• Required action
Give the lines below again exactly, starting with the line that holds "2 ^ (f.(pf_storage_size) * 8) <= 18446744073709551616." and going on through the line that holds "exists m', tlv_packed_field_write (Some f) m".
BEGIN
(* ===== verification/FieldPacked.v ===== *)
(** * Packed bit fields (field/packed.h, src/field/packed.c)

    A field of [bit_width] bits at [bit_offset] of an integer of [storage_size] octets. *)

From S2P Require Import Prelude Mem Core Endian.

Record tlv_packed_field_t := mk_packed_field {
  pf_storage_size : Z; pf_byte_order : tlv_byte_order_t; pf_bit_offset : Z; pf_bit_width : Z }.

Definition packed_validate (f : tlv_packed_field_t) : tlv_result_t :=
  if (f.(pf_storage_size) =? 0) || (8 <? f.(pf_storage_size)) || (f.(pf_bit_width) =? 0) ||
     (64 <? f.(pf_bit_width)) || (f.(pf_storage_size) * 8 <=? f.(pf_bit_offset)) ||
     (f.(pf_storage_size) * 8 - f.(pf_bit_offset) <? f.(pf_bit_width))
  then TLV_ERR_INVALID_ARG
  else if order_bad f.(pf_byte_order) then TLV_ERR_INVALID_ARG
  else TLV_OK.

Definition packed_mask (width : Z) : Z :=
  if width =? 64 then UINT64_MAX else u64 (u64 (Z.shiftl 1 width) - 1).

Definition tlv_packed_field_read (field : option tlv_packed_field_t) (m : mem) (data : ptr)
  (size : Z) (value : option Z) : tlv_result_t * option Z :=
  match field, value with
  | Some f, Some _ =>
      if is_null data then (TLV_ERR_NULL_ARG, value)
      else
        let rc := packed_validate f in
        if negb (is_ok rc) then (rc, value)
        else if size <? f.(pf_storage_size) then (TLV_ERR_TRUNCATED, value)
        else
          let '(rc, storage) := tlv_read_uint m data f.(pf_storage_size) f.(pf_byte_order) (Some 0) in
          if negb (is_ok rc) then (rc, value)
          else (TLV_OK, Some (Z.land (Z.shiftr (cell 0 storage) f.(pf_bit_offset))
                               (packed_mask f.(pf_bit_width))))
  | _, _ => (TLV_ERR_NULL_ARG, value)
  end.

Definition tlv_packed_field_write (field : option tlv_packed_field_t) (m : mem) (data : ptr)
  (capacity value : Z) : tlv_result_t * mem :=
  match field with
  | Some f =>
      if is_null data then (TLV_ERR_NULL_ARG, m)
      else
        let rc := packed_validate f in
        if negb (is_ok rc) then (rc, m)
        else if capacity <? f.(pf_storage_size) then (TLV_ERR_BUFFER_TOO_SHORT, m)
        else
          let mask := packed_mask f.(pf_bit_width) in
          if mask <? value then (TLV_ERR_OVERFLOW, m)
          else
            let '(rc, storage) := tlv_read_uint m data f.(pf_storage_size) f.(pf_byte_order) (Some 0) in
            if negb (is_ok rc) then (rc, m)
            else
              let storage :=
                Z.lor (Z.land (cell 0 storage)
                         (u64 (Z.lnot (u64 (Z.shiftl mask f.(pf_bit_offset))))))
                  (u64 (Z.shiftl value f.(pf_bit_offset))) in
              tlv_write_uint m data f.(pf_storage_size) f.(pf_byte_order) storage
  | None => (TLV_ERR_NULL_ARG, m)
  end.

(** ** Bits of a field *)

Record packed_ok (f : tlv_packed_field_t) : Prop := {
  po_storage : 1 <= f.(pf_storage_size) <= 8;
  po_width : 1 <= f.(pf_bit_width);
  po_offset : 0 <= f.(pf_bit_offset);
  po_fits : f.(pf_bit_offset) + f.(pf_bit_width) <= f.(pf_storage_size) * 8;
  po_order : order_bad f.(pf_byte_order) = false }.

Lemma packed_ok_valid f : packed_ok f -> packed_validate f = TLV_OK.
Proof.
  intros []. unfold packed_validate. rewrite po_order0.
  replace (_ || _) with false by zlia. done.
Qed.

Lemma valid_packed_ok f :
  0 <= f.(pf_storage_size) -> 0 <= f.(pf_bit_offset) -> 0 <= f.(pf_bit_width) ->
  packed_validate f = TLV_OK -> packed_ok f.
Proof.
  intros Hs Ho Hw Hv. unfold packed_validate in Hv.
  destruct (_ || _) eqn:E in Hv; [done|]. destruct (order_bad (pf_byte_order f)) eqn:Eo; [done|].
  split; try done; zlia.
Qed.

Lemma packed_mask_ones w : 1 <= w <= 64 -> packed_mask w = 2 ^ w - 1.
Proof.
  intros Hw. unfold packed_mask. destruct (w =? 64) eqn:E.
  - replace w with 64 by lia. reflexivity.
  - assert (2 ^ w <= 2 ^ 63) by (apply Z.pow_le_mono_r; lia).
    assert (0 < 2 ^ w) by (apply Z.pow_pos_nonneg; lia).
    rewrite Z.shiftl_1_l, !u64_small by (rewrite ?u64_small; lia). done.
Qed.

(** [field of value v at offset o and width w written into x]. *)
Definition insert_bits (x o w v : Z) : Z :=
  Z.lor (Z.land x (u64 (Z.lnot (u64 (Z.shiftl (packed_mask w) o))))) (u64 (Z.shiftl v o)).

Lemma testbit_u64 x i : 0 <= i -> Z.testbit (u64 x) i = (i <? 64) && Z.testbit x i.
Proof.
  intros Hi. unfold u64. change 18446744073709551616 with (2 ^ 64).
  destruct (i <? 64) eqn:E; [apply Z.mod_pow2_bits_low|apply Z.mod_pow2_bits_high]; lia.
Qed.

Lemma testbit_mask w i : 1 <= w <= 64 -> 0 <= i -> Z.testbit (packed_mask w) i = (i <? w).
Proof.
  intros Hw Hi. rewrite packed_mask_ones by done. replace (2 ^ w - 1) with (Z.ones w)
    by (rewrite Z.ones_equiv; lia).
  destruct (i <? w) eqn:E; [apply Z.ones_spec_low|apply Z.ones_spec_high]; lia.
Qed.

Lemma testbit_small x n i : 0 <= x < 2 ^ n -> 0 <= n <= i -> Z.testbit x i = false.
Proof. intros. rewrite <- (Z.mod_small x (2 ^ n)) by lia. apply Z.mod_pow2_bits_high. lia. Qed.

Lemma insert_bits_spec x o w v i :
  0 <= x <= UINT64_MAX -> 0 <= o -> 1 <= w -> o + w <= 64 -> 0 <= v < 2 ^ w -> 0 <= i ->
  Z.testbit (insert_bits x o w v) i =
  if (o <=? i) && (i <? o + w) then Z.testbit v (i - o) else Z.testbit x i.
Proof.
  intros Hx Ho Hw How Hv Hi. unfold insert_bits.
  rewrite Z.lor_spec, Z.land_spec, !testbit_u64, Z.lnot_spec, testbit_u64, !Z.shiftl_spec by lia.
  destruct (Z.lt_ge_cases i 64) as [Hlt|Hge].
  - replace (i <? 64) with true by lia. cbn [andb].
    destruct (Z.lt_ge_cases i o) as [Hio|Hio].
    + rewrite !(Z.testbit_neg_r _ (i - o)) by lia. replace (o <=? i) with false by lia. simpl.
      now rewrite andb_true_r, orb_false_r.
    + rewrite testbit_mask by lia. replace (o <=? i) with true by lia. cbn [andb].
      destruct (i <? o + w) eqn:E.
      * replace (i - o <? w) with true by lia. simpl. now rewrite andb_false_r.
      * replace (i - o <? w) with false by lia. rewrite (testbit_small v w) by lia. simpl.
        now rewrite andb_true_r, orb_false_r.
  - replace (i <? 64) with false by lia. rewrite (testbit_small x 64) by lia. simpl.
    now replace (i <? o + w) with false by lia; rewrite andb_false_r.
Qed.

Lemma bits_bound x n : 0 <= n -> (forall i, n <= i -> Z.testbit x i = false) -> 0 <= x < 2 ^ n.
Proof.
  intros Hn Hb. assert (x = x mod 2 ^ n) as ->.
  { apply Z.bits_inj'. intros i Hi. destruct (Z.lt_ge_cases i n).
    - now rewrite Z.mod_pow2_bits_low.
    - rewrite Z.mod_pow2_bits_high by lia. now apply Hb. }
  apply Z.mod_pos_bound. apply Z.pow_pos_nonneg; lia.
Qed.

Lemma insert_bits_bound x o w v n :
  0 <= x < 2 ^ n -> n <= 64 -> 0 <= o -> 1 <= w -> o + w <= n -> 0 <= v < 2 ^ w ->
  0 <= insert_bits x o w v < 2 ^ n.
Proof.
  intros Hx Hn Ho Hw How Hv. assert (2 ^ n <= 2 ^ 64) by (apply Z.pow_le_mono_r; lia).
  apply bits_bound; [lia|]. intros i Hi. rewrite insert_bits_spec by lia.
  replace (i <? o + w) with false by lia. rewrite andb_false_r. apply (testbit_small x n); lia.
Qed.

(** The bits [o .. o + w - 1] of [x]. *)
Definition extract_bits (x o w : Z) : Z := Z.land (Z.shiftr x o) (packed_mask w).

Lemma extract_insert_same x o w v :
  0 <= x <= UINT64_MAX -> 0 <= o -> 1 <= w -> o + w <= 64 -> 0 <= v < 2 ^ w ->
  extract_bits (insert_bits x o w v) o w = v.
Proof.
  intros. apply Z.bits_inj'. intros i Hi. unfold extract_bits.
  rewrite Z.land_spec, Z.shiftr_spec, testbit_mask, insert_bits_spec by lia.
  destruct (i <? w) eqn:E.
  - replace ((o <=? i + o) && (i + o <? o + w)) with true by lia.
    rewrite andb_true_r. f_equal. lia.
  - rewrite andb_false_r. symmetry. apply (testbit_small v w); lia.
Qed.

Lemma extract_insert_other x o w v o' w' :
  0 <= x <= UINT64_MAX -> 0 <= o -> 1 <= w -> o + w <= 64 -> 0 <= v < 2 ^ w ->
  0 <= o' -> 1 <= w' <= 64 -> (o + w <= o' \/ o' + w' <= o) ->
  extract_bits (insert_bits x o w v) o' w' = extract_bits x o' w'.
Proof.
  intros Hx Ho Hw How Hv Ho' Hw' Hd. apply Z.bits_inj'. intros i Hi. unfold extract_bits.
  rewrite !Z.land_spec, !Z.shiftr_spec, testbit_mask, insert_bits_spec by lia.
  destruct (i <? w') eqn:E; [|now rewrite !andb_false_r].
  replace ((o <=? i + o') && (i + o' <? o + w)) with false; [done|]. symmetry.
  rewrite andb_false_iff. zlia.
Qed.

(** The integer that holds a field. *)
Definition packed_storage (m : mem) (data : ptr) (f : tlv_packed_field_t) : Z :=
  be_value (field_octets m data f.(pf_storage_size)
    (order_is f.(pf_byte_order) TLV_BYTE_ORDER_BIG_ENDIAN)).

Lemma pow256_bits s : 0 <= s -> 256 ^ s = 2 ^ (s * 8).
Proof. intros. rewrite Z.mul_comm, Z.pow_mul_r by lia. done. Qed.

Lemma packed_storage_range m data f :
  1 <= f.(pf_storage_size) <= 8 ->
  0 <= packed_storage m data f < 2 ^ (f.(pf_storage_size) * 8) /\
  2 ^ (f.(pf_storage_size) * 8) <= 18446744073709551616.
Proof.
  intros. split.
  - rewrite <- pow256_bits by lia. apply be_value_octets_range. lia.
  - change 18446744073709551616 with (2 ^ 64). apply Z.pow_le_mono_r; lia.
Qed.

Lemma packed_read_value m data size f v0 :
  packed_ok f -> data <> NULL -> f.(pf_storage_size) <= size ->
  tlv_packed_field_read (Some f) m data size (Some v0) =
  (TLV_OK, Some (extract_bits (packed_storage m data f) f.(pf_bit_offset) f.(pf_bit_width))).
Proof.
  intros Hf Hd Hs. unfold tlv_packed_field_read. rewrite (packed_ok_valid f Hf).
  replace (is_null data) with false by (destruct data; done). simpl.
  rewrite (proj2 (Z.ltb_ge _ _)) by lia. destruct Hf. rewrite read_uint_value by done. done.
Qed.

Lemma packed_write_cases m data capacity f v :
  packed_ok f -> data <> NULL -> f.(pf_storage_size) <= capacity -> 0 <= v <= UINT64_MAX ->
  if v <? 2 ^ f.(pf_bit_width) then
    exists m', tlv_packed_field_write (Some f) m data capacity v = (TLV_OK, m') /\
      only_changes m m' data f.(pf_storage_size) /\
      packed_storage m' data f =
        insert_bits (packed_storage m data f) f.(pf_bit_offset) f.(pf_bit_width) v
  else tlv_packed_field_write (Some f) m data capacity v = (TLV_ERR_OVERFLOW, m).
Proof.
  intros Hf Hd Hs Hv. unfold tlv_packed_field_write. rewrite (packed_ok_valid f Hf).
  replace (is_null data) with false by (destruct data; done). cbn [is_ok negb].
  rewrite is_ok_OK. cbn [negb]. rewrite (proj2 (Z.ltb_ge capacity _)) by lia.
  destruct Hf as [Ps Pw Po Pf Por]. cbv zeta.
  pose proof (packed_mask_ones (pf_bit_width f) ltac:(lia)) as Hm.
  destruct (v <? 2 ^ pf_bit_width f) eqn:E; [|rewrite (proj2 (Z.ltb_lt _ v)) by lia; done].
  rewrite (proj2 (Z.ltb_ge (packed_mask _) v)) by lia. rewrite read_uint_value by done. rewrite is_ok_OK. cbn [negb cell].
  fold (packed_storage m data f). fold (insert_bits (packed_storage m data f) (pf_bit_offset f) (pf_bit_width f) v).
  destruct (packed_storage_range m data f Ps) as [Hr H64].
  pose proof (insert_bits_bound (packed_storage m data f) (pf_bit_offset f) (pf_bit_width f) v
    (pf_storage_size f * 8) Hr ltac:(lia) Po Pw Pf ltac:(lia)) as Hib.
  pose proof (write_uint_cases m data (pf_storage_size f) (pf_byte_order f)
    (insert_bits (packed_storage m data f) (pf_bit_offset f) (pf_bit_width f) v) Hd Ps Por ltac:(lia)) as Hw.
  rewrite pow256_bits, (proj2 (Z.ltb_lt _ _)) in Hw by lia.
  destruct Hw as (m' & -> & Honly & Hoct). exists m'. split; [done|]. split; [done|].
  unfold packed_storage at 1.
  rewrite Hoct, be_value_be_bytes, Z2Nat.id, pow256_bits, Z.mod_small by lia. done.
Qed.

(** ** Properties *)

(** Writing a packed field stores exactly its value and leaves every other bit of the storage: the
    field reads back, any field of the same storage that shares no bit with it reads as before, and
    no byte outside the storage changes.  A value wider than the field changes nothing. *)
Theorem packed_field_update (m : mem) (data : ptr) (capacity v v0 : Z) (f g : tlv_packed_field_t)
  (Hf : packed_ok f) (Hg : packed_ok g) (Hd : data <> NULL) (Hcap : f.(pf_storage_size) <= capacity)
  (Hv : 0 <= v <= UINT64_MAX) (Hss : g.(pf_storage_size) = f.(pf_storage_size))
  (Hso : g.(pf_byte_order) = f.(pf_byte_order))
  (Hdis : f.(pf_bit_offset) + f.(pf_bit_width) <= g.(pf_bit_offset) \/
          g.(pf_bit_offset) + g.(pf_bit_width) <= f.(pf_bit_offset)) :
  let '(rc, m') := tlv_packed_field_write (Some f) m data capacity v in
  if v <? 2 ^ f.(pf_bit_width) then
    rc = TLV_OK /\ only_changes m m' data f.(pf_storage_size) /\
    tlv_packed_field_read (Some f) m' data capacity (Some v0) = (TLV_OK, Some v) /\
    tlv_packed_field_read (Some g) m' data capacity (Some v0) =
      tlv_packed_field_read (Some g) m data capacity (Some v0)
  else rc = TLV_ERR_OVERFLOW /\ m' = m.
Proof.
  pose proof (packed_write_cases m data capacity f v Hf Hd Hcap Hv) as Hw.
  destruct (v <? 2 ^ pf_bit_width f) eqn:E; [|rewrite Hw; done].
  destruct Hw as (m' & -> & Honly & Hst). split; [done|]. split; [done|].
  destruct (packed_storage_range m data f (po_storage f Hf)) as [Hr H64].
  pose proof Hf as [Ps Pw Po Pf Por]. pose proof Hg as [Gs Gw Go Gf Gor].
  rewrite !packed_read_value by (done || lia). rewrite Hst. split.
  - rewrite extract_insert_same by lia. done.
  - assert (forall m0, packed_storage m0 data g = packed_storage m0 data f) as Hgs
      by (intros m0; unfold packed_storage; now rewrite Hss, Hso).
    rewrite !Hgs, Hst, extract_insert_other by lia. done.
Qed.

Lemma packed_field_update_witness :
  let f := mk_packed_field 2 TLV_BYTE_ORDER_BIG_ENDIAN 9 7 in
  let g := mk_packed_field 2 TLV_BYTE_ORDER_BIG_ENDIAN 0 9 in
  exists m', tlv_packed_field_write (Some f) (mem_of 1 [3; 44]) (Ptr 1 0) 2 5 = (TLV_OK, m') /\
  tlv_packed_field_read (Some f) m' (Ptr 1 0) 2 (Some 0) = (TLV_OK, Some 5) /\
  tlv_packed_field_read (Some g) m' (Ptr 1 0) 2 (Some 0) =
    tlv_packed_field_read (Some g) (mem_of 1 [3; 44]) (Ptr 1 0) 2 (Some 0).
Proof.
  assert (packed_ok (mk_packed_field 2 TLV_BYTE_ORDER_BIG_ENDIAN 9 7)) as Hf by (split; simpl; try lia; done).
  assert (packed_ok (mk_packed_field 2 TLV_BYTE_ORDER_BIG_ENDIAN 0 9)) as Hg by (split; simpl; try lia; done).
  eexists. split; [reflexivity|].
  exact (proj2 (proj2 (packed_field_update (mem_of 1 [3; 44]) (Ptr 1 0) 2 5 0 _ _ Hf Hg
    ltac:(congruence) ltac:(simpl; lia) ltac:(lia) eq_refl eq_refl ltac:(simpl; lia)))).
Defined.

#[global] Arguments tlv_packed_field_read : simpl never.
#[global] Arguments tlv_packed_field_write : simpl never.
END
• Task output
  2 ^ (f.(pf_storage_size) * 8) <= 18446744073709551616.
Proof.
  intros. split.
  - rewrite <- pow256_bits by lia. apply be_value_octets_range. lia.
  - change 18446744073709551616 with (2 ^ 64). apply Z.pow_le_mono_r; lia.
Qed.

Lemma packed_read_value m data size f v0 :
  packed_ok f -> data <> NULL -> f.(pf_storage_size) <= size ->
  tlv_packed_field_read (Some f) m data size (Some v0) =
  (TLV_OK, Some (extract_bits (packed_storage m data f) f.(pf_bit_offset) f.(pf_bit_width))).
Proof.
  intros Hf Hd Hs. unfold tlv_packed_field_read. rewrite (packed_ok_valid f Hf).
  replace (is_null data) with false by (destruct data; done). simpl.
  rewrite (proj2 (Z.ltb_ge _ _)) by lia. destruct Hf. rewrite read_uint_value by done. done.
Qed.

Lemma packed_write_cases m data capacity f v :
  packed_ok f -> data <> NULL -> f.(pf_storage_size) <= capacity -> 0 <= v <= UINT64_MAX ->
  if v <? 2 ^ f.(pf_bit_width) then
    exists m', tlv_packed_field_write (Some f) m data capacity v = (TLV_OK, m') /\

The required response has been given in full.